The Royals added Zimmer to their 40-man roster after the 2015 season. In 2016, he pitched only three games due to shoulder fatigue and he underwent surgery, thus ending his 2016 season. Zimmer returned to action in 2017 and pitched for both Northwest Arkansas and the Omaha Storm Chasers, posting a combined 5.40 ERA with 40 strikeouts in 36.2 innings pitched between both teams.

Prior to the start of the 2018 season, Zimmer was designated for assignment on March 28. He was released on April 4, 2018, then re-signed to a minor league contract two days later. He spent the 2018 rehabilitating. He elected free agency on November 3, 2018.

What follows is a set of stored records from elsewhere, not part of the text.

(* ===== verification/Ecdh.v ===== *)
(** Diffie-Hellman on the NIST curves.

    Models the part of [src/src/crypto/ecdh] behind [ecdh.P256()], [ecdh.P384()] and [ecdh.P521()]
    ([nist.go], and the wrappers of [ecdh.go]) that the KEMs over these curves use: the checks on keys
    with the constant-time comparison, key generation by rejection, and the exchange.  The curve
    arithmetic of [crypto/internal/nistec] is the class [NistOps] on encodings of points, with
    [NistLaws] for what the comments of [nist.go] rely on.

    [GenerateKey] first calls [randutil.MaybeReadByte], which reads a byte or not, at random; the
    choice is an argument.  A private key is its bytes, and so is a public key. *)

From S2P Require Import Prelude Outcome Bits Sha3 CryptoByte Words Kem.
Open Scope Z_scope.

Inductive Curve := P256 | P384 | P521.

#[global] Instance Curve_eq_dec : EqDecision Curve.
Proof. solve_decision. Defined.

Definition p256Order : list Z :=
  [0xff; 0xff; 0xff; 0xff; 0x00; 0x00; 0x00; 0x00;
   0xff; 0xff; 0xff; 0xff; 0xff; 0xff; 0xff; 0xff;
   0xbc; 0xe6; 0xfa; 0xad; 0xa7; 0x17; 0x9e; 0x84;
   0xf3; 0xb9; 0xca; 0xc2; 0xfc; 0x63; 0x25; 0x51].

Definition p384Order : list Z :=
  [0xff; 0xff; 0xff; 0xff; 0xff; 0xff; 0xff; 0xff;
   0xff; 0xff; 0xff; 0xff; 0xff; 0xff; 0xff; 0xff;
   0xff; 0xff; 0xff; 0xff; 0xff; 0xff; 0xff; 0xff;
   0xc7; 0x63; 0x4d; 0x81; 0xf4; 0x37; 0x2d; 0xdf;
   0x58; 0x1a; 0x0d; 0xb2; 0x48; 0xb0; 0xa7; 0x7a;
   0xec; 0xec; 0x19; 0x6a; 0xcc; 0xc5; 0x29; 0x73].

Definition p521Order : list Z :=
  [0x01; 0xff;
   0xff; 0xff; 0xff; 0xff; 0xff; 0xff; 0xff; 0xff;
   0xff; 0xff; 0xff; 0xff; 0xff; 0xff; 0xff; 0xff;
   0xff; 0xff; 0xff; 0xff; 0xff; 0xff; 0xff; 0xff;
   0xff; 0xff; 0xff; 0xff; 0xff; 0xff; 0xff; 0xfa;
   0x51; 0x86; 0x87; 0x83; 0xbf; 0x2f; 0x96; 0x6b;
   0x7f; 0xcc; 0x01; 0x48; 0xf7; 0x09; 0xa5; 0xd0;
   0x3b; 0xb5; 0xc9; 0xb8; 0x89; 0x9c; 0x47; 0xae;
   0xbb; 0x6f; 0xb7; 0x1e; 0x91; 0x38; 0x64; 0x09].

Definition scalarOrder (c : Curve) : list Z :=
  match c with P256 => p256Order | P384 => p384Order | P521 => p521Order end.

(** The size of a scalar and of a coordinate. *)
Definition byteSize (c : Curve) : nat := length (scalarOrder c).

(** ** Checks on keys *)

Definition isZero (a : list Z) : bool := fold_left Z.lor a 0 =? 0.

(** The little-endian copy in a buffer of 72 bytes. *)
Definition leBuf (a : list Z) : list Z := rev a ++ replicate (72 - length a) 0.

Definition isLess (a b : list Z) : outcome bool :=
  if negb (length a =? length b)%nat then Panic
  else if (72 <? length a)%nat then Panic
  else
    let bufA := leBuf a in
    let bufB := leBuf b in
    let borrow := for_range 0 9 (fun k borrow =>
      subBorrow (LE_Uint64 (drop (8 * k) bufA)) (LE_Uint64 (drop (8 * k) bufB)) borrow) 0 in
    Ret (borrow =? 1).

(** ** The curves *)

Class NistOps := {
  scalarBaseMult : Curve -> list Z -> list Z;                 (* the encoding of the point *)
  setBytes : Curve -> list Z -> bool;                         (* does it decode to a point? *)
  scalarMultX : Curve -> list Z -> list Z -> option (list Z); (* point, scalar; none at infinity *)
}.

(** A scalar that is a private key. *)
Definition validScalar (c : Curve) (k : list Z) : Prop :=
  bytes k /\ length k = byteSize c /\ 0 < beVal k < beVal (scalarOrder c).

Class NistLaws {Ops : NistOps} := {
  base_point c k : validScalar c k ->
    bytes (scalarBaseMult c k) /\ length (scalarBaseMult c k) = (1 + 2 * byteSize c)%nat /\
    head (scalarBaseMult c k) = Some 4 /\ setBytes c (scalarBaseMult c k) = true;
  mult_total c p k : validScalar c k -> head p = Some 4 -> setBytes c p = true ->
    exists x, scalarMultX c p k = Some x /\ bytes x /\ length x = byteSize c;
  mult_agree c a b : validScalar c a -> validScalar c b ->
    scalarMultX c (scalarBaseMult c b) a = scalarMultX c (scalarBaseMult c a) b;
}.

Section Ecdh.

Context {Ops : NistOps}.

Definition NewPrivateKey (c : Curve) (key : list Z) : outcome (list Z + kemError) :=
  if negb (length key =? byteSize c)%nat then Ret (inr ErrEcdhPrivKeySize)
  else if isZero key then Ret (inr ErrEcdhPrivKey)
  else
    less ← isLess key (scalarOrder c);
    if negb less then Ret (inr ErrEcdhPrivKey) else Ret (inl key).

Definition NewPublicKey (c : Curve) (key : list Z) : outcome (list Z + kemError) :=
  match key with
  | [] => Ret (inr ErrEcdhPubKey)
  | k0 :: _ =>
      if negb (k0 =? 4) then Ret (inr ErrEcdhPubKey)
      else if setBytes c key then Ret (inl key) else Ret (inr ErrEcdhPubKey)
  end.

Definition privateKeyToPublicKey (c : Curve) (key : list Z) : outcome (list Z) :=
  let publicKey := scalarBaseMult c key in
  if (length publicKey =? 1)%nat then Panic else Ret publicKey.

(** [key.ECDH(remote)] for keys of the same curve. *)
Definition ecdh (c : Curve) (local remote : list Z) : outcome (list Z + kemError) :=
  if negb (setBytes c remote) then Ret (inr ErrEcdhPubKey)
  else
    match scalarMultX c remote local with
    | None => Ret (inr ErrEcdhPubKey)
    | Some x => Ret (inl x)
    end.

Section GenerateKey.

Context {S : Type} (readFull : nat -> S -> outcome (option (list Z) * S)).

Fixpoint generateLoop (c : Curve) (fuel : nat) (rand : S) : outcome ((list Z + kemError) * S) :=
  match fuel with
  | O => Diverge
  | Datatypes.S fuel =>
      '(key, rand) ← readFull (byteSize c) rand;
      match key with
      | None => Ret (inr ErrRand, rand)
      | Some key =>
          let key := if decide (c = P521) then <[0%nat := Z.land (key !!! 0%nat) 1]> key else key in
          let key := <[1%nat := Z.lxor (key !!! 1%nat) 0x42]> key in
          k ← NewPrivateKey c key;
          match k with
          | inr ErrEcdhPrivKey => generateLoop c fuel rand
          | _ => Ret (k, rand)
          end
      end
  end.

(** [coin] is the choice of [MaybeReadByte], which ignores errors. *)
Definition GenerateKey (c : Curve) (fuel : nat) (coin : bool) (rand : S)
    : outcome ((list Z + kemError) * S) :=
  rand ← (if coin then '(_, rand) ← readFull 1 rand; Ret rand else Ret rand);
  generateLoop c fuel rand.

End GenerateKey.

End Ecdh.

(** ** What the checks decide *)

Lemma isZero_spec a : bytes a -> isZero a = true <-> beVal a = 0.
Proof.
  intros Ha. unfold isZero. rewrite Z.eqb_eq.
  assert (forall acc, 0 <= acc -> fold_left Z.lor a acc = 0 <-> acc = 0 /\ a = replicate (length a) 0) as E.
  { clear -Ha. induction Ha as [|x a Hx Ha IH]; intros acc Hacc; simpl; [tauto|].
    rewrite IH by (apply Z.lor_nonneg; split; [done|apply Hx]). rewrite Z.lor_eq_0_iff.
    split; [intros [[-> ->] E]; by rewrite <-E|]. intros [-> E]. by injection E as -> <-. }
  rewrite E by done. split; [intros [_ E1]|intros E1].
  - rewrite E1. clear. induction (length a) as [|n IH]; [done|]. by rewrite replicate_S_end, beVal_snoc, IH.
  - split; [done|]. apply beVal_inj; [done|apply Forall_replicate; lia|by rewrite length_replicate|].
    rewrite E1. clear. induction (length a) as [|n IH]; [done|]. by rewrite replicate_S_end, beVal_snoc, <-IH.
Qed.

(** The comparison after one more word. *)
Lemma borrow_step M a b x y :
  0 <= a < M -> 0 <= b < M -> (if x <? y + (if a <? b then 1 else 0) then 1 else 0) =
  (if a + M * x <? b + M * y then 1 else 0).
Proof.
  intros Ha Hb. destruct (Z.ltb_spec a b), (Z.ltb_spec (a + M * x) (b + M * y)); case_match eqn:E;
    rewrite ?Z.ltb_lt, ?Z.ltb_ge in *; try done; exfalso; nia.
Qed.

Lemma leBuf_val a : bytes a -> bytes (leBuf a) /\ bitval 8 (leBuf a) = beVal a.
Proof.
  intros Ha. unfold leBuf. split.
  - apply Forall_app_2; [by apply rev_bytes|apply Forall_replicate; lia].
  - rewrite bitval_app by lia. replace (bitval 8 (replicate (72 - length a) 0)) with 0; [unfold beVal; lia|].
    induction (72 - length a)%nat as [|n IH]; [done|]. simpl. by rewrite <-IH.
Qed.

Lemma mod_next A k : A mod 2 ^ (64 * Z.of_nat (S k)) =
  A mod 2 ^ (64 * Z.of_nat k) + 2 ^ (64 * Z.of_nat k) * ((A / 2 ^ (64 * Z.of_nat k)) mod 2 ^ 64).
Proof.
  replace (64 * Z.of_nat (S k)) with (64 * Z.of_nat k + 64) by lia. rewrite Z.pow_add_r by lia.
  apply Z.rem_mul_r; lia.
Qed.

Lemma isLess_spec a b :
  bytes a -> bytes b -> length a = length b -> (length a <= 72)%nat ->
  isLess a b = Ret (beVal a <? beVal b).
Proof.
  intros Ha Hb Hl H72. unfold isLess. rewrite Hl, Nat.eqb_refl. cbn [negb].
  rewrite (proj2 (Nat.ltb_ge _ _)) by lia. destruct (leBuf_val a Ha) as [Ba Ea]. destruct (leBuf_val b Hb) as [Bb Eb].
  assert (forall n, for_range 0 n (fun k borrow =>
      subBorrow (LE_Uint64 (drop (8 * k) (leBuf a))) (LE_Uint64 (drop (8 * k) (leBuf b))) borrow) 0 =
    if beVal a mod 2 ^ (64 * Z.of_nat n) <? beVal b mod 2 ^ (64 * Z.of_nat n) then 1 else 0) as E.
  { intros n. induction n as [|n IH]; [by rewrite !Z.mod_1_r|].
    rewrite for_range_S, IH, Nat.add_0_l, !word_at, Ea, Eb by done.
    replace (8 * Z.of_nat (8 * n)) with (64 * Z.of_nat n) by lia.
    rewrite subBorrow_spec, !mod_next; [|by apply Z.mod_pos_bound..|by case_match].
    apply borrow_step; apply Z.mod_pos_bound; lia. }
  rewrite E. pose proof (beVal_range a Ha) as Ra. pose proof (beVal_range b Hb) as Rb.
  assert (2 ^ (8 * Z.of_nat (length a)) <= 2 ^ 576) by (apply Z.pow_le_mono_r; lia).
  rewrite Hl in Ra. rewrite Hl in H. change (64 * Z.of_nat 9) with 576.
  rewrite !Z.mod_small by lia. by destruct (beVal a <? beVal b).
Qed.

Lemma scalarOrder_facts c : bytes (scalarOrder c) /\ (32 <= byteSize c <= 66)%nat.
Proof. destruct c; (split; [unfold bytes, digits; cbn [scalarOrder]; unfold p256Order, p384Order, p521Order; forall_list; lia|unfold byteSize; cbn [scalarOrder length p256Order p384Order p521Order]; lia]). Qed.

Section Keys.

Context {Ops : NistOps} {Laws : NistLaws}.

(** [NewPrivateKey] accepts exactly the scalars between 1 and the order. *)
Lemma NewPrivateKey_spec c key :
  bytes key ->
  (validScalar c key /\ NewPrivateKey c key = Ret (inl key)) \/
  (~ validScalar c key /\ length key = byteSize c /\ NewPrivateKey c key = Ret (inr ErrEcdhPrivKey)) \/
  (length key <> byteSize c /\ NewPrivateKey c key = Ret (inr ErrEcdhPrivKeySize)).
Proof using.
  intros Hk. unfold NewPrivateKey, validScalar. destruct (scalarOrder_facts c) as [Ho Hs].
  destruct (Nat.eqb_spec (length key) (byteSize c)) as [L|L]; cbn [negb]; [|by auto].
  pose proof (isZero_spec key Hk) as Hz. pose proof (beVal_range key Hk) as Hr.
  destruct (isZero key) eqn:Ez.
  { right. left. rewrite (proj1 Hz eq_refl). split; [lia|done]. }
  assert (beVal key <> 0) by (intros E; apply Hz in E; congruence).
  rewrite isLess_spec by (done || lia). cbn [mbind outcome_bind].
  destruct (Z.ltb_spec (beVal key) (beVal (scalarOrder c))); cbn [negb]; [left|right; left]; (split; [|done]).
  - split_and!; (done || lia).
  - lia.
Qed.

Lemma NewPrivateKey_valid c key : validScalar c key -> NewPrivateKey c key = Ret (inl key).
Proof using.
  intros V. pose proof V as (Hk & L & _). destruct (NewPrivateKey_spec c key Hk) as [[_ E]|[[N _]|[N _]]]; done.
Qed.

Lemma NewPublicKey_base c k : validScalar c k -> NewPublicKey c (scalarBaseMult c k) = Ret (inl (scalarBaseMult c k)).
Proof using Laws.
  intros V. destruct (base_point c k V) as (_ & _ & Hh & Hs). unfold NewPublicKey.
  destruct (scalarBaseMult c k) as [|k0 l] eqn:E; [done|]. simpl in Hh. injection Hh as ->. cbn [Z.eqb negb].
  by rewrite Hs.
Qed.

Lemma privateKeyToPublicKey_spec c k :
  validScalar c k -> privateKeyToPublicKey c k = Ret (scalarBaseMult c k).
Proof using Laws.
  intros V. destruct (base_point c k V) as (_ & L & _). unfold privateKeyToPublicKey. rewrite L.
  destruct (scalarOrder_facts c). by rewrite (proj2 (Nat.eqb_neq _ _)) by lia.
Qed.

(** The two sides of an exchange compute the same secret. *)
Lemma ecdh_agree c a b :
  validScalar c a -> validScalar c b ->
  exists x, ecdh c a (scalarBaseMult c b) = Ret (inl x) /\ ecdh c b (scalarBaseMult c a) = Ret (inl x) /\
    bytes x /\ length x = byteSize c.
Proof using Laws.
  intros Va Vb. destruct (base_point c a Va) as (_ & _ & _ & Sa). destruct (base_point c b Vb) as (_ & _ & Hb & Sb).
  destruct (mult_total c (scalarBaseMult c b) a Va Hb Sb) as (x & Ex & Bx & Lx). exists x.
  unfold ecdh. rewrite Sa, Sb, <-(mult_agree c a b), Ex by done. done.
Qed.

(** Key generation returns a private key, or the error of the reader, if it returns. *)
Lemma generateLoop_valid {S : Type} (P : S -> Prop) (read : nat -> S -> outcome (option (list Z) * S))
    c fuel rand k rand' :
  (forall n r l r', P r -> read n r = Ret (Some l, r') -> (length l = n /\ bytes l) /\ P r') ->
  P rand -> generateLoop read c fuel rand = Ret (inl k, rand') -> validScalar c k.
Proof using.
  intros Hread. revert rand. induction fuel as [|fuel IH]; intros rand HP; [done|]. cbn [generateLoop].
  intros ([key r1] & Er & E)%bind_Ret. destruct key as [key|]; [|done].
  destruct (Hread _ _ _ _ HP Er) as [[L B] HP1]. revert E.
  set (key1 := if decide (c = P521) then _ else key). set (key2 := <[1%nat := _]> key1).
  assert (bytes key1) as B1.
  { unfold key1. destruct (decide (c = P521)); [|done]. apply Forall_insert; [done|].
    change 1 with (Z.ones 1). rewrite Z.land_ones by lia. pose proof (Z.mod_pos_bound (key !!! 0%nat) (2 ^ 1)). lia. }
  assert (bytes key2) as B2.
  { apply Forall_insert; [done|]. pose proof (bytes_lookup key1 1 B1) as H1.
    assert (Z.lxor (key1 !!! 1%nat) 66 = Z.lxor (key1 !!! 1%nat) 66 mod 2 ^ 8) as ->; [|by apply Z.mod_pos_bound].
    rewrite <-Z.land_ones by lia. apply Z.bits_inj'. intros n Hn. rewrite Z.land_spec.
    destruct (Z.lt_ge_cases n 8); [by rewrite Z.ones_spec_low, andb_true_r by lia|].
    rewrite Z.ones_spec_high, andb_false_r by lia.
    rewrite Z.lxor_spec, <-(Z.mod_small (key1 !!! 1%nat) (2 ^ 8)), Z.mod_pow2_bits_high by lia.
    change 66 with (66 mod 2 ^ 8). rewrite Z.mod_pow2_bits_high by lia. done. }
  intros (r & En & E)%bind_Ret. destruct (NewPrivateKey_spec c key2 B2) as [[V E1]|[[_ [_ E1]]|[_ E1]]];
    rewrite E1 in En; injection En as <-.
  - by injection E as <- _.
  - exact (IH r1 HP1 E).
  - done.
Qed.

End Keys.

On January 4, 2019, Zimmer re-signed with Kansas City on a major league contract.

===Kansas City Royals===
Zimmer made the Royals' 2019 Opening Day roster. He made his major league debut on March 31, 2019, versus the Chicago White Sox, recording one scoreless inning, with two strikeouts. He was optioned to Omaha on April 8. Zimmer bounced between the Royals and AAA Omaha for most of the year, appearing in 15 games with a 10.80 earned run average at the major league level.

With the 2020 Kansas City Royals, Zimmer appeared in 16 games, compiling a 1–0 record with a 1.57 ERA and 26 strikeouts in 23 innings pitched. In 2021, he went 4–1 with a 4.83 ERA and 46 strikeouts in 54 innings. Zimmer was designated for assignment on November 19 and was released by the Royals on November 24.

===Cincinnati Reds===
On March 19, 2022, Zimmer signed a minor league contract with the Cincinnati Reds. He was released on August 9, 2022.

==Personal==
Zimmer's younger brother, Bradley, is also a professional baseball player. Zimmer and his wife, Haley, were married in 2021.